\name{gm.validation}
\alias{gm.validation}
%- Also NEED an '\alias' for EACH other topic documented here.
\title{ Validation and variability measures for graphical models. }
\description{
  The bootstrapped graphical models are analyzed and some new uncertainty measures
  and variance estimators are applied in order to determine the uncertainty of a
  selected graphical model.
}
\usage{
gm.validation(data, N = 0, program = c("coco", "mim"), Umax = 0.5, conf.level = 0.95, ...)
}
%- maybe also 'usage' for other objects documented here.
\arguments{
  \item{data}{ Either the output list from one of the bootstrap functions \code{gm.boot.coco} or \code{gm.boot.mim}
               or data frame or a table (array). Variables should have names, \code{data} has to be discrete. }
  \item{N}{ Number of bootstrap replications. Only needed if data is not yet a bootstrap output. }
  \item{program}{ If a bootstrap is not yet done, which function should do it: \code{gm.boot.coco} or \code{gm.boot.mim}. }
  \item{Umax}{ Defines the maximum uncertainty in the edges. In the validation the selection frequency of every edge in the
               bootstrap replications is the most important foundation. The default is that an edge is maximally uncertain
               when it is selected in 50% of the replications.
                }
  \item{conf.level}{ Confidence level for the bootstrap percentile interval.
                    }
  \item{\dots}{ You may add options to the selection strategy, if a bootstrap is still needed. 

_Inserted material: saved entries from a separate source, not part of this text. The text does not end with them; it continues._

(** The check compares the prefix with the version. *)
Lemma check_prefix_ok v p rest : is_version v -> zlen p = address_prefix_bytes_len v -> Forall is_byte p ->
  address_check_prefix (p ++ rest) v = (v =? be_val p).
Proof.
  intros Hv Hl Hp. unfold address_check_prefix, address_prefix_bytes_len, is_version, zlen in *.
  destruct (Z.leb_spec v 0xFF); [|destruct (Z.leb_spec v 0xFFFF); [|destruct (Z.leb_spec v 0xFFFFFF)]];
    [destruct p as [|a [|? ?]]|destruct p as [|a [|b [|? ?]]]|destruct p as [|a [|b [|c [|? ?]]]]|destruct p as [|a [|b [|c [|d [|? ?]]]]]];
    cbn [length] in Hl; try lia; rewrite ?Forall_cons_iff in Hp; unfold is_byte in Hp; rewrite !be_val_cons; cbn [app]; cbv zeta;
    change (be_val []) with 0; unfold zlen; cbn [length Z.of_nat Pos.of_succ_nat Pos.succ];
    change (znth 0 (a :: ?l) 0) with a; change (256 ^ 0) with 1; change (256 ^ 1) with (2 ^ 8); change (256 ^ 2) with (2 ^ 16); change (256 ^ 3) with (2 ^ 24).
  - f_equal. lia.
  - change (znth 0 (a :: b :: ?l) 1) with b. rewrite or_bytes by lia. f_equal. lia.
  - change (znth 0 (a :: b :: ?l) 1) with b. change (znth 0 (a :: b :: c :: ?l) 2) with c.
    rewrite <- Z.lor_assoc, (or_bytes b c), (or_bytes a) by lia. f_equal. lia.
  - change (znth 0 (a :: b :: ?l) 1) with b. change (znth 0 (a :: b :: c :: ?l) 2) with c. change (znth 0 (a :: b :: c :: d :: ?l) 3) with d.
    rewrite <- !Z.lor_assoc, (or_bytes c d), (or_bytes b), (or_bytes a) by lia. f_equal. lia.
Qed.

(** ** Round trip *)

Section Roundtrip.
Context (others : other_digests) `{!DigestsOk others}.

(** The bytes of an address: version and hash of the public key. *)
Definition address_data (pub_key : list Z) (version : Z) (hasher_pubkey : HasherType) : list Z :=
  be_bytes (Z.to_nat (address_prefix_bytes_len version)) version ++ ecdsa_get_pubkeyhash others pub_key hasher_pubkey.

Lemma pubkeyhash_ok pub_key t : length (ecdsa_get_pubkeyhash others pub_key t) = 20%nat /\ Forall is_byte (ecdsa_get_pubkeyhash others pub_key t).
Proof.
  assert (H : forall d, length (take 20 (hasher_Raw others t d (zrep 32 0))) = 20%nat /\ Forall is_byte (take 20 (hasher_Raw others t d (zrep 32 0)))).
  { intros d. destruct (hasher_Raw_ok others t d) as [L B]. split; [rewrite length_take, L; reflexivity|by apply Forall_take]. }
  unfold ecdsa_get_pubkeyhash. cbv zeta. destruct (_ =? 4); [apply H|]. destruct (_ =? 0); apply H.
Qed.

Lemma address_version_bytes v : is_version v -> Forall is_byte (be_bytes (Z.to_nat (address_prefix_bytes_len v)) v).
Proof. intros _. apply Forall_rev, le_bytes_byte. Qed.

Lemma address_data_ok pub_key v t : is_version v ->
  Forall is_byte (address_data pub_key v t) /\ zlen (address_data pub_key v t) = 20 + address_prefix_bytes_len v.
Proof.
  intros Hv. destruct (pubkeyhash_ok pub_key t) as [L B]. pose proof (prefix_len_ok v Hv) as [Hl _]. unfold address_data. split.
  - apply Forall_app. split; [by apply address_version_bytes|exact B].
  - unfold zlen. rewrite length_app, length_be_bytes, L. lia.
Qed.

Lemma get_address_raw_ok pub_key v t : is_version v ->
  take (Z.to_nat (20 + address_prefix_bytes_len v)) (ecdsa_get_address_raw others pub_key v t (zrep MAX_ADDR_RAW_SIZE 0)) = address_data pub_key v t.
Proof.
  intros Hv. destruct (pubkeyhash_ok pub_key t) as [L _]. pose proof (prefix_len_ok v Hv) as [Hl _].
  unfold ecdsa_get_address_raw, address_data. rewrite write_prefix_ok by exact Hv.
  set (pre := be_bytes (Z.to_nat (address_prefix_bytes_len v)) v). assert (Lp : length pre = Z.to_nat (address_prefix_bytes_len v)) by apply length_be_bytes.
  assert (Lb : length (zrep MAX_ADDR_RAW_SIZE 0) = 65%nat) by reflexivity. set (buf := zrep _ 0) in *. clearbody buf. cbv zeta.
  replace (Z.to_nat (20 + address_prefix_bytes_len v)) with (Z.to_nat (address_prefix_bytes_len v) + length (ecdsa_get_pubkeyhash others pub_key t))%nat by lia.
  rewrite take_memcpy by (rewrite length_memcpy; lia). f_equal. rewrite <- Lp. by rewrite <- (Nat.add_0_l (length pre)), take_memcpy by lia.
Qed.

(** An address is read back with its version, and with no other. *)
Lemma address_decode_ok data v v' t s : is_version v -> is_version v' -> Forall is_byte data -> zlen data = 20 ->
  let d := be_bytes (Z.to_nat (address_prefix_bytes_len v)) v ++ data in
  b58_of (d ++ checksum others t d) s -> checkable others t d ->
  exists out, ecdsa_address_decode others (Some s) v' t = Some (Z.b2z (v' =? v), out) /\ (v' = v -> out = d).
Proof.
  intros Hv Hv' Hb Hlen d Hs Hc. pose proof (prefix_len_ok v Hv) as [Hl Hr]. pose proof (prefix_len_ok v' Hv') as [Hl' Hr'].
  pose proof (address_version_bytes v Hv) as Bp. assert (Bd : Forall is_byte d) by (apply Forall_app; done).
  set (pre := be_bytes (Z.to_nat (address_prefix_bytes_len v)) v) in *.
  assert (Lp : zlen pre = address_prefix_bytes_len v) by (unfold zlen, pre; rewrite length_be_bytes; lia).
  assert (Ld : zlen d = 20 + address_prefix_bytes_len v) by (unfold d; rewrite zlen_app; lia). unfold ecdsa_address_decode.
  destruct (Z.lt_trichotomy (address_prefix_bytes_len v') (address_prefix_bytes_len v)) as [Hlt|[Heq|Hgt]].
  - rewrite (decode_small others t d s) by (assumption || lia). cbn [mbind option_bind]. rewrite (proj2 (Z.eqb_neq 0 _)) by lia. exists [].
    destruct (Z.eqb_spec v' v) as [->|]; [lia|]. split; [reflexivity|done].
  - rewrite (decode_encoded others t d s) by (assumption || lia). cbn [mbind option_bind]. rewrite (proj2 (Z.eqb_eq (zlen d) _)) by lia. exists d. cbn [andb].
    unfold d at 1. rewrite (check_prefix_ok v' pre data Hv') by (assumption || lia). split; [|reflexivity]. do 3 f_equal.
    unfold pre, be_val, be_bytes. rewrite rev_involutive, le_val_bytes, Z2Nat.id, Z.mod_small by (unfold is_version in *; lia). reflexivity.
  - rewrite (decode_encoded others t d s) by (assumption || lia). cbn [mbind option_bind]. rewrite (proj2 (Z.eqb_neq (zlen d) _)) by lia. exists d.
    destruct (Z.eqb_spec v' v) as [->|]; [lia|]. split; [reflexivity|done].
Qed.

End Roundtrip.

(** C24: Addresses: ecdsa_get_address writes the Base58Check form of the version
    prefix and the hash of the public key, or nothing when the buffer is too
    small; ecdsa_address_decode accepts it with the version it was made with,
    yielding these bytes, and refuses it with every other version, one with a
    prefix of another length included. *)
Theorem address_roundtrip others `{!DigestsOk others} pub_key version hasher_pubkey hasher_base58 addrsize :
  is_version version -> checkable others hasher_base58 (address_data others pub_key version hasher_pubkey) ->
  exists s, b58_of (address_data others pub_key version hasher_pubkey ++
                    checksum others hasher_base58 (address_data others pub_key version hasher_pubkey)) s /\
  ecdsa_get_address others pub_key version hasher_pubkey hasher_base58 addrsize = (if addrsize <=? zlen s then [] else s) /\
  forall version', is_version version' -> exists out,
    ecdsa_address_decode others (Some s) version' hasher_base58 = Some (Z.b2z (version' =? version), out) /\
    (version' = version -> out = address_data others pub_key version hasher_pubkey).
Proof.
  intros Hv Hc. destruct (address_data_ok others pub_key version hasher_pubkey Hv) as [B L]. pose proof (prefix_len_ok version Hv) as [Hl _].
  destruct (encode_check_ok others hasher_base58 _ addrsize B ltac:(lia)) as (s & Hs & E). exists s. split; [exact Hs|]. split.
  - unfold ecdsa_get_address. rewrite (get_address_raw_ok others pub_key version hasher_pubkey Hv), E. by destruct (addrsize <=? zlen s).
  - intros v' Hv'. destruct (pubkeyhash_ok others pub_key hasher_pubkey) as [Lh Bh].
    apply (address_decode_ok others (ecdsa_get_pubkeyhash others pub_key hasher_pubkey) version v'); [assumption..| |exact Hs|exact Hc].
    unfold zlen. by rewrite Lh.
Qed.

                See \code{\link{gm.boot.coco}} or \code{\link{gm.boot.mim}}. 
                }
}
\details{
  The bootstrap functions bring multivariate output about the uncertainty of a selected graphical model.
  This function presents some possibilities to reduce the uncertainty to a univariate measure, based either on
  the edge frequencies of presence in the bootstrapped models or on differences between models measured in edges.
}
\value{
  \item{ "original model" }{ Character string giving the selected model using the original unsampled data. }
  \item{ "mode model" }{ Character string giving a model that was selected the most as a whole.
                              It can happen that for 100 bootstrap replications there are 100 different models selected.
                              So this is not the best way to validate a graphical model.
                               }
  \item{ "mean model" }{ Character string giving a model that consists of all the edges that had a frequency of selection 
                              greater than \code{Umax} in the bootstrap replications. This selection promisses the best
                              validation results.
                              }
  \item{ "MEU" }{ Linear measure for the uncertainty of the \code{validated model} based on the edge frequency.
                                  For each edge the minimum distance to a frequency of 0 or 1 is measured, multiplied by \code{Umax}
                                  and identified as its uncertainty because with a frequency of 0 or 1 we think of an edge as maximally safe.
                                  Then the mean over all edges is calculated to receive an uncertainty measure.
                                   }
  \item{ "MSEU" }{ Same as above, only the uncertainty of an edge is squared and normalized
                                          so that a frequency of \code{Umax} results in a stability of 0 respectively
                                          an uncertainty of 1.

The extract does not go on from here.